Posted by Geraldine Hunt on Sun, Mar 10th, 2013

Do not let curiosity get the better of you (and your network security) if an email arrives  in your inbox suggesting that the CIA or FBI played a role in the death of Venezuelan president, Hugo Chavez. Researchers at Kasperky, which is one of the anti virus components of SpamTitan anti spam, intercepted a spam email the purpose of which was to get  recipients to click one of the URLs in the email body. These links then direct recipients to  a malicious website hosting the BlackHole 2.0 exploit pack. ‘The payload dropped was not disclosed; however, 8/46 antivirus programs were able to detect the exploit code’.

These spam emails contain links to malware infected sites and infected attachments.
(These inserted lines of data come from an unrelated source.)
Lemma unpin_all_ok limits hashes s : limits_ok limits → store_ok limits s →
  store_ok limits (unpin_all limits hashes s) ∧ unpinned hashes s (unpin_all limits hashes s).
Proof.
  intros Hl. unfold unpin_all. revert s. induction hashes as [|hash hashes IH]; intros s Hs; simpl.
  { split; [done|]. split; try done. intros k. simpl. unfold pin_count. destruct (cs_pins s !! k) as [n|] eqn:E; simpl; [|lia].
    pose proof (ac_pins _ (so_accounts _ _ Hs) _ _ E). lia. }
  pose proof (unpin_spec limits hash s (ac_pins _ (so_accounts _ _ Hs))) as [H1 H2 H3 H4]. pose proof (unpin_ok limits hash s Hl Hs) as Hs1.
  destruct (IH _ Hs1) as [Hok [H1' H2' H3' H4']]. split; [done|]. split.
  - intros k. rewrite H1', H1. simpl. destruct (Z.eq_dec hash k); lia.
  - auto.
  - intros k Hk. assert (is_Some (cs_pins (foldl (unpin limits) (unpin limits s hash) hashes) !! k) → is_Some (cs_pins (unpin limits s hash) !! k)) as Hmono.
    { intros [n Hn]. specialize (H1' k). unfold pin_count in H1'. rewrite Hn in H1'. simpl in H1'. pose proof (ac_pins _ (so_accounts _ _ Hok) _ _ Hn).
      destruct (cs_pins (unpin limits s hash) !! k); [by eexists|simpl in H1'; lia]. }
    assert (k ∉ hash :: hashes → k ∉ [hash] ∧ k ∉ hashes) as Hnot by set_solver.
    rewrite H3', H3; [done|..]; naive_solver.
  - auto.
Qed.

(** ** Eviction and insertion

    [trim_if_needed] drops the least recently used unpinned bodies until the cache is at its floor; an insertion keeps the
    invariant, never drops a pinned body and reports what it refuses. *)


(** ** The candidates *)

#[export] Instance victim_le_trans : Transitive victim_le.
Proof. intros [a a'] [b b'] [c c']. unfold victim_le. simpl. lia. Qed.
#[export] Instance victim_le_total : Total victim_le.
Proof. intros [a a'] [b b']. unfold victim_le. simpl. lia. Qed.

Lemma elem_of_victims hash s t k : (t, k) ∈ victims hash s ↔
  ∃ e, cs_entries s !! k = Some e ∧ t = ce_last_used e ∧ k ≠ hash ∧ cs_pins s !! k = None.
Proof.
  unfold victims. rewrite merge_sort_Permutation, list_elem_of_fmap. split.
  - intros ([k' e] & [= -> ->] & [[? ?%is_pinned_false] ?%elem_of_map_to_list]%list_elem_of_filter). eauto 10.
  - intros (e & He & -> & Hne & Hp). exists (k, e). split; [done|]. apply list_elem_of_filter. split; [split; [done|by apply is_pinned_false]|by apply elem_of_map_to_list].
Qed.

Lemma victims_nodup hash s : NoDup (victims hash s).*2.
Proof.
  unfold victims. rewrite merge_sort_Permutation. rewrite <-list_fmap_compose.
  assert (∀ (P : Z * CacheEntry → Prop) `{∀ x, Decision (P x)} l, NoDup l.*1 → NoDup (compose snd (λ '(candidate, entry), (ce_last_used entry, candidate)) <$> filter P l)) as H.
  { intros P ? l. induction l as [|[k e] l IH]; intros Hl; [apply NoDup_nil_2|]. apply NoDup_cons in Hl as [Hk Hl].
    rewrite filter_cons. case_decide; [|by apply IH]. cbn [fmap list_fmap]. apply NoDup_cons. split; [|by apply IH].
    intros ([k' e'] & Hkk & [_ Hin]%list_elem_of_filter)%list_elem_of_fmap. unfold compose in Hkk. simpl in Hkk. subst k'. apply Hk. by apply list_elem_of_fmap; exists (k, e'). }
  apply H, NoDup_fst_map_to_list.
Qed.

Lemma victims_sorted hash s : StronglySorted victim_le (victims hash s).
Proof. apply StronglySorted_merge_sort; apply _. Qed.

Lemma sorted_split {A} (R : A → A → Prop) l1 l2 x y : StronglySorted R (l1 ++ l2) → x ∈ l1 → y ∈ l2 → R x y.
Proof.
  induction l1 as [|a l1 IH]; intros Hs Hx Hy; [by apply elem_of_nil in Hx|]. apply StronglySorted_inv in Hs as [Hs Ha].
  apply elem_of_cons in Hx as [->|Hx]; [|by apply IH]. rewrite Forall_forall in Ha. apply Ha, elem_of_app. by right.
Qed.

(** ** The eviction loop *)

Lemma remove_accounts hash e s : accounts s → cs_entries s !! hash = Some e → cs_pins s !! hash = None → accounts (remove_entry hash e s).
Proof.
  intros [Ht Hm Hp Hn Hc Hst] He Hpin. pose proof (bytes_of_drop (cs_entries s) hash) as Hd. rewrite He in Hd. simpl in Hd. unfold body_len in Hd.
  pose proof (bytes_of_nonneg (delete hash (cs_entries s))). pose proof (blob_len_nonneg (ce_payload e)).
  assert (Hsub : sat_sub (cs_total_bytes s) (blob_len (ce_payload e)) = bytes_of (delete hash (cs_entries s))) by (rewrite sat_sub_small; lia).
  split; simpl; try done.
  - lia.
  - by rewrite (pinned_of_drop _ _ _ e).
  - intros k e' [_ ?]%lookup_delete_Some. by eapply Hst.
Qed.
There are several malicious emails currently doing the rounds using the subject of Hugo Chavez’s death to lure unsuspecting recipients. Generally the spam emails will attempt to stir peoples curiosity and direct them to websites, some hijacked that host malware.  Whenever there's a big story in the news — a natural disaster, a major election, a celebrity wedding — you can be sure online scammers will try to exploit it. Criminals use a variety of formats including emails containing links to malware infected sites and infected attachments.
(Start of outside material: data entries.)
Lemma publish_one hash payload total pinned new total' pinned' new' s (Q : unit → CacheStore → Prop) :
  validate_one s0 (total, pinned, new) (hash, payload) = Ok (total', pinned', new') → publishing total pinned new s →
  Z.of_nat (size (pinned_entries s0)) + new' ≤ MAX_CLIENT_BLOB_CACHE_ENTRIES → ce_payload <$> cs_entries s !! hash = ce_payload <$> cs_entries s0 !! hash →
  (∀ s', publishing total' pinned' new' s' → inserted hash payload s s' → Q tt s') →
  ewp (insert_verified limits hash payload) s Q (λ _ _, False).
Proof using Limits.
  intros Hv [Hok Hpins Ht Hp Hn] Hcap Hsame HQ. simpl in Hv. destruct (cs_entries s0 !! hash) as [existing|] eqn:He0.
  { case_bool_decide as Heq; [|done]. injection Hv as <- <- <-. apply (ewp_insert_verified limits Limits); [done|..].
    - intros s' Hs' Hi. assert (s' = s) as ->; [|by apply HQ]. apply (in_present _ _ _ _ Hi). intros Hx. by rewrite Hx in Hsame.
    - assert (Hsome : ce_payload <$> cs_entries s !! hash = Some payload) by (rewrite Hsame; simpl; by rewrite Heq).
      intros [] s' _ Hr; simpl in Hr; try done; try (destruct Hr as (Hr & _); by rewrite Hr in Hsome).
      destruct Hr as (_ & _ & e & He & Hne). rewrite He in Hsome. simplify_eq/=. }
  assert (Hnone : cs_entries s !! hash = None) by (by destruct (cs_entries s !! hash)).
  destruct (checked_add total (blob_len payload)) as [t|] eqn:Et; [|done]. apply checked_add_Some in Et as [-> Hmax]. pose proof (blob_len_nonneg payload) as Hlen.
  assert (Hv' : total' = total + blob_len payload ∧ new' = new + 1 ∧
    (if decide (is_Some (cs_pins s0 !! hash)) then pinned' = pinned + blob_len payload ∧ pinned' ≤ MAX_CLIENT_BLOB_PINNED_BYTES else pinned' = pinned)).
  { destruct (is_pinned hash s0) eqn:Ep; [apply is_pinned_true in Ep; rewrite decide_True by done|apply is_pinned_false in Ep; rewrite decide_False by (rewrite Ep; apply is_Some_None)];
      [|by injection Hv as <- <- <-]. revert Hv. unfold sat_add, MAX_CLIENT_BLOB_PINNED_BYTES, MAX_CLIENT_BLOB_PENDING_BYTES, USIZE_MAX in *. case_match eqn:El; [done|]. apply Z.ltb_ge in El. intros [= <- <- <-]. lia. }
  clear Hv. destruct Hv' as (-> & -> & Hpin). apply (ewp_insert_verified limits Limits); [done|..].
  - intros s' Hs' Hi. apply HQ; [|done]. destruct (inserted_accounts hash payload s s') as (Hp' & Ht' & Hpe); [apply Hok|apply Hs'|done|done|]. split.
    + done.
    + by rewrite (in_pins _ _ _ _ Hi).
    + lia.
    + unfold pinned_len in Hp'. rewrite Hpins in Hp'. simpl in Hp'. case_decide; lia.
    + apply subseteq_size in Hpe. pose proof (size_union_alt {[hash]} (pinned_entries s)) as Hu. pose proof (size_singleton (C := gset Z) hash) as H1.
      assert (size (pinned_entries s ∖ {[hash]}) ≤ size (pinned_entries s))%nat by (apply subseteq_size; set_solver). lia.
  - intros [] s' Hs' Hr; simpl in Hr; try done.
    + destruct Hr as (_ & _ & e & He & _). congruence.
    + destruct Hr as (_ & Hd & Hsp & Hlt). pose proof (dr_accounts _ _ _ Hd) as Ha'.
      assert (cs_pinned_bytes s' ≤ cs_pinned_bytes s) as Hle.
      { rewrite (ac_pinned _ Ha'), (ac_pinned _ (so_accounts _ _ Hok)), (dr_pins _ _ _ Hd). apply map_sum_sub; [intros; apply pinned_len_range|apply Hd]. }
      rewrite <-Hpins in Hpin. case_decide as Hx; [lia|done].
    + destruct Hr as (_ & Hd & Hfull & Hall). assert (cs_entries s' !! hash = None) as Hgone by (rewrite (dr_kept _ _ _ Hd) by (by left); done).
      assert (Hsz : entry_count s' = Z.of_nat (size (pinned_entries s'))) by (apply all_pinned_size; intros k e He; destruct (Hall k e He) as [?| ->]; [done|congruence]).
      pose proof (dropped_pinned_entries _ _ _ Hd) as Hsub%subseteq_size. lia.
    + destruct Hr as (_ & Hd & Hlt). pose proof (bytes_sub _ _ (so_accounts _ _ Hok) (dr_accounts _ _ _ Hd) (dr_sub _ _ _ Hd)). lia.
Qed.

Lemma validate_new acc hash payload acc' : validate_one s0 acc (hash, payload) = Ok acc' → acc.2 ≤ acc'.2.
Proof using Type.
  destruct acc as [[t p] n]. simpl. repeat (case_match; try done); intros; simplify_eq/=; lia.
Qed.

Lemma validate_all_new unique acc acc' : validate_all s0 acc unique = Ok acc' → acc.2 ≤ acc'.2.
Proof using Type.
  revert acc. induction unique as [|[hash payload] unique IH]; intros acc; simpl; [by intros [= <-]|].
  intros (acc1 & Hv%validate_new & H%IH)%result_bind_Ok. lia.
Qed.

(** The bodies a pinned hash names after publishing. *)
Record published (unique : list (Z * Blob)) s s' : Prop := {
  pb_ok : store_ok limits s';
  pb_pins : cs_pins s' = cs_pins s;
  pb_bodies hash payload : (hash, payload) ∈ unique → is_Some (cs_pins s !! hash) → ce_payload <$> cs_entries s' !! hash = Some payload;
  pb_kept k : k ∉ unique.*1 → is_Some (cs_pins s !! k) → cs_entries s' !! k = cs_entries s !! k;
  pb_sub k e : k ∉ unique.*1 → cs_entries s' !! k = Some e → cs_entries s !! k = Some e;
}.

(** A body that pins keep, or that is not there yet, is not touched by publishing another. *)
Lemma inserted_other hash payload s s' k : inserted hash payload s s' → k ≠ hash → (is_Some (cs_entries s0 !! k) → is_Some (cs_pins s !! k)) →
  ce_payload <$> cs_entries s !! k = ce_payload <$> cs_entries s0 !! k → ce_payload <$> cs_entries s' !! k = ce_payload <$> cs_entries s0 !! k.
Proof using Type.
  intros Hi Hne Hpin Hs. destruct (cs_entries s0 !! k) as [e0|] eqn:He0; [rewrite (in_kept _ _ _ _ Hi) by auto; done|].
  destruct (cs_entries s' !! k) as [e|] eqn:He; [|done]. apply (in_sub _ _ _ _ Hi) in He; [|done]. by rewrite He in Hs.
Qed.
Spam like this will continue to exist as long as it is profitable and with growing numbers of people on line spammers have a growing  market of millions of people for their spam. It’s purely a numbers game, the greater the market for the spammers the greater chance of a response and therefore the greater the reward. To prevent these spam attacks, organisations need to remain vigilant and follow proven guidelines such as not clicking on links or attachments in unsolicited emails.
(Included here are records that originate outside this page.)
(* ===== verification/BlobResolverSpec.v ===== *)
(** * Abandoning pending transactions

    What removing a transaction from the resolver does: its waiting, its pins and its bytes go, others inherit the hashes
    it had asked for, and its columns are covered by recoveries. *)
From stdpp Require Import base numbers list gmap sets sorting.
From S2P Require Import Prelude Counting Effects BlobStore BlobStoreSpec BlobStoreTheorems BlobPackets BlobPacketsSpec BlobResolver BlobResolverInv.
#[local] Open Scope Z_scope.

Implicit Types (s : Resolver) (q hash : Z) (t : PendingTransaction) (r : ReadyItem) (ev : ChunkResyncEvent).

(** ** Recoveries *)

Definition event_column ev : ColumnKey := mk_column (cr_dimension ev) (cr_x ev) (cr_z ev).
(** The lane asks at least for what [ev] asks for. *)
Definition covers (lane : gmap ColumnKey RecoveryReady) ev : Prop :=
  ∃ recovery, lane !! event_column ev = Some recovery ∧
    match rr_requested_ys recovery with None => True | Some ys => ∃ l, cr_requested_ys ev = Some l ∧ ∀ y, y ∈ l → y ∈ ys end.

Lemma merge_into_lookup lane ev c : merge_into lane ev !! c =
  if decide (c = event_column ev)
  then Some (match lane !! c with None => (recovery_from_event ev).2 | Some existing => merge_recovery existing (recovery_from_event ev).2 end)
  else lane !! c.
Proof. unfold merge_into, event_column. simpl. case_decide as H; [subst; by rewrite lookup_insert_eq|by rewrite lookup_insert_ne]. Qed.

Lemma merge_covers lane ev : covers (merge_into lane ev) ev.
Proof.
  unfold covers. rewrite merge_into_lookup, decide_True by done. eexists. split; [done|].
  destruct (lane !! event_column ev) as [existing|]; simpl.
  - destruct (rr_requested_ys existing), (cr_requested_ys ev) as [l|]; simpl; try done. exists l. split; [done|]. intros y Hy. apply elem_of_union. right. by apply elem_of_list_to_set.
  - destruct (cr_requested_ys ev) as [l|]; simpl; [|done]. exists l. split; [done|]. intros y Hy. by apply elem_of_list_to_set.
Qed.
Lemma merge_keeps lane ev ev' : covers lane ev' → covers (merge_into lane ev) ev'.
Proof.
  intros (recovery & Hl & Hys). unfold covers. rewrite merge_into_lookup. case_decide as Hc; [|eauto]. eexists. split; [done|]. rewrite Hl. simpl.
  destruct (rr_requested_ys recovery) as [ys|]; simpl; [|done]. destruct (cr_requested_ys ev); simpl; [|done].
  destruct Hys as (l' & ? & Hin). exists l'. split; [done|]. intros y Hy. apply elem_of_union. left. auto.
Qed.

(** Heights that a packet can name. *)
Definition event_ok ev : Prop := ∀ l, cr_requested_ys ev = Some l → ∀ y, y ∈ l → in_i32 y.
Lemma no_event ev : ev ∈ @nil ChunkResyncEvent → event_ok ev.
Proof. intros H. by apply elem_of_nil in H. Qed.
#[export] Hint Extern 0 (event_ok _) => solve [eapply no_event; eassumption] : core.
Lemma merge_recovery_ok lane ev c recovery : event_ok ev → (∀ c recovery, lane !! c = Some recovery → recovery_ok c recovery) →
  merge_into lane ev !! c = Some recovery → recovery_ok c recovery.
Proof.
  intros Hev Hlane. rewrite merge_into_lookup. case_decide as Hc; [|by apply Hlane]. subst c. intros [= <-].
  destruct (lane !! event_column ev) as [existing|] eqn:Hl; [destruct (Hlane _ _ Hl) as [Hcol Hys]|]; (split; [done|]); intros ys; simpl.
  - destruct (rr_requested_ys existing) as [ys0|], (cr_requested_ys ev) as [l|] eqn:Hr; simpl; intros [= <-] y; try done.
    rewrite elem_of_union, elem_of_list_to_set. intros [?|?]; [by eapply Hys|by eapply Hev].
  - destruct (cr_requested_ys ev) as [l|] eqn:Hr; simpl; intros [= <-] y. rewrite elem_of_list_to_set. by apply Hev.
Qed.
Lemma merge_size lane ev : (size (merge_into lane ev) ≤ S (size lane))%nat.
Proof. unfold merge_into. simpl. rewrite map_size_insert. case_match; simpl; lia. Qed.

Lemma sat_i32_range a b : in_i32 (sat_i32 a b).
Proof. unfold in_i32, sat_i32. lia. Qed.
Lemma packet_recovery_ok packet ev : ev ∈ pending_packet_recovery packet → event_ok ev.
Proof.
  destruct packet as [p|p]; simpl; [intros ->%list_elem_of_singleton; done|]. destruct (sp_cache_enabled p); [|intros H; by apply elem_of_nil in H].
  unfold sub_chunk_recoveries. intros ([[x z] ys] & -> & Hin)%list_elem_of_fmap. rewrite merge_sort_Permutation in Hin. apply elem_of_map_to_list in Hin.
  intros l [= <-] y. unfold sorted_ys. rewrite merge_sort_Permutation, elem_of_elements. intros Hy.
  assert ((x, y, z) ∈ entry_position p <$> sp_entries p) as Hp by (apply by_column_lookup; by rewrite Hin).
  apply list_elem_of_fmap in Hp as (entry & He & _). unfold entry_position in He. destruct (sp_center p) as [[??]?], (sd_offset entry) as [[??]?]. injection He as _ -> _. apply sat_i32_range.
Qed.

(** ** The index of waiting transactions *)

Lemma unindex_lookup q l index hash : foldl (unindex q) index l !! hash =
  if decide (hash ∈ l) then W ← index !! hash; if decide (W ∖ {[q]} = ∅) then None else Some (W ∖ {[q]}) else index !! hash.
Proof.
  revert index. induction l as [|h l IH]; intros index; [by rewrite decide_False by apply not_elem_of_nil|]. cbn [foldl]. rewrite IH. clear IH.
  assert (Hone : unindex q index h !! hash = if decide (hash = h) then W ← index !! hash; if decide (W ∖ {[q]} = ∅) then None else Some (W ∖ {[q]}) else index !! hash).
  { unfold unindex. destruct (decide (hash = h)) as [->|Hne].
    - destruct (index !! h) as [W|] eqn:HW; simpl; [|done]. case_bool_decide; [rewrite decide_True by done; apply lookup_delete_eq|rewrite decide_False by done; apply lookup_insert_eq].
    - destruct (index !! h) as [W|]; [|done]. case_bool_decide; [by rewrite lookup_delete_ne|by rewrite lookup_insert_ne]. }
  rewrite Hone. destruct (decide (hash = h)) as [->|Hne].
  - rewrite (decide_True (P := h ∈ h :: l)) by by left. case_decide; [|done]. destruct (index !! h) as [W|]; simpl; [|done].
    destruct (decide (W ∖ {[q]} = ∅)) as [|Hn]; simpl; [done|]. replace (W ∖ {[q]} ∖ {[q]}) with (W ∖ {[q]} : gset Z) by set_solver. by rewrite decide_False.
  - destruct (decide (hash ∈ l)) as [Hl|Hl]; [by rewrite (decide_True (P := hash ∈ h :: l)) by by right|]. rewrite (decide_False (P := hash ∈ h :: l)); [done|]. by apply not_elem_of_cons.
Qed.

Section spec.
Context (layout : Layout) (limits : BlobCacheLimits) (xxh64 : Blob → Z).
Notation resolver_ok := (resolver_ok limits xxh64).
Notation stands_for := (stands_for xxh64).
Implicit Types (E : BlobCacheError → Resolver → Prop).

Definition with_lane (v : Stat → Z) (lane : gmap ColumnKey RecoveryReady) (s : Resolver) : Resolver := with_stats v (with_recovery lane s).
Lemma with_lane_stats v v' lane s : with_lane v' lane (with_stats v s) = with_lane v' lane s.
Proof using Type. done. Qed.
Lemma pins_lane extra v lane s : pins_exact extra s → pins_exact extra (with_lane v lane s).
Proof using Type. done. Qed.
Lemma pins_stats extra v s : pins_exact extra s → pins_exact extra (with_stats v s).
Proof using Type. done. Qed.
Lemma with_same_lane s : with_lane (rs_stats s) (rs_recovery s) s = s.
Proof using Type. by destruct s. Qed.

(** ** Recoveries join the lane *)

Record lane_grown (recoveries : list ChunkResyncEvent) (lane lane' : gmap ColumnKey RecoveryReady) : Prop := {
  lg_kept ev : covers lane ev → covers lane' ev;
  lg_new ev : ev ∈ recoveries → covers lane' ev;
}.

Lemma resolver_ok_lane exempt ev s : resolver_ok exempt s → event_ok ev → load s < MAX_CLIENT_BLOB_RECOVERY_READY_EVENTS →
  resolver_ok exempt (with_recovery (merge_into (rs_recovery s) ev) s).
Proof using Type.
  intros [] Hev Hl. split; try done; simpl.
  - intros c recovery. by apply merge_recovery_ok.
  - pose proof (merge_size (rs_recovery s) ev). unfold load in *. simpl. lia.
Qed.

Lemma ewp_enqueue_inner exempt ev (count_new : bool) s (Q : bool → Resolver → Prop) E : resolver_ok exempt s → event_ok ev → load s < MAX_CLIENT_BLOB_RECOVERY_READY_EVENTS →
  (∀ b v, resolver_ok exempt (with_stats v (with_recovery (merge_into (rs_recovery s) ev) s)) → Q b (with_stats v (with_recovery (merge_into (rs_recovery s) ev) s))) →
  ewp (enqueue_recovery_inner ev count_new) s Q E.
Proof using Type.
  intros Hok Hev Hl HQ. pose proof (resolver_ok_lane _ _ _ Hok Hev Hl) as Hok'. unfold enqueue_recovery_inner. ewp_step. ewp_step. simpl. ewp_step. ewp_step.
  assert (H : ∀ v, resolver_ok exempt (with_stats v (with_recovery (merge_into (rs_recovery s) ev) s))) by (intros v; by destruct Hok').
  destruct (rs_recovery s !! _); [ewp_step; by apply (HQ _ (rs_stats s)), H|]. ewp_step. destruct count_new; [apply ewp_bump; intros v; ewp_step; apply HQ, H|].
  ewp_step. ewp_step. by apply (HQ _ (rs_stats s)), H.
Qed.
To avoid becoming a victim of a spam / phishing attack there are a few simple rules:

  • Don't trust any unsolicited email, ever.
  • Never “unsubscribe” from a service you haven’t subscribed for in the first place. You are literally handing your email address to spammers to use for future and possibly more targeted attacks.
  • If you interested in an offer contacting the company  behind the message by phone and verify that  the message  is genuine.
  • Keep your company security solutions valid and up to date so that you can secure  your organisations network.
  • Employees and other insiders actions are responsible for the majority of security breaches, a culture of security awareness is an important factor in preventing these security failures.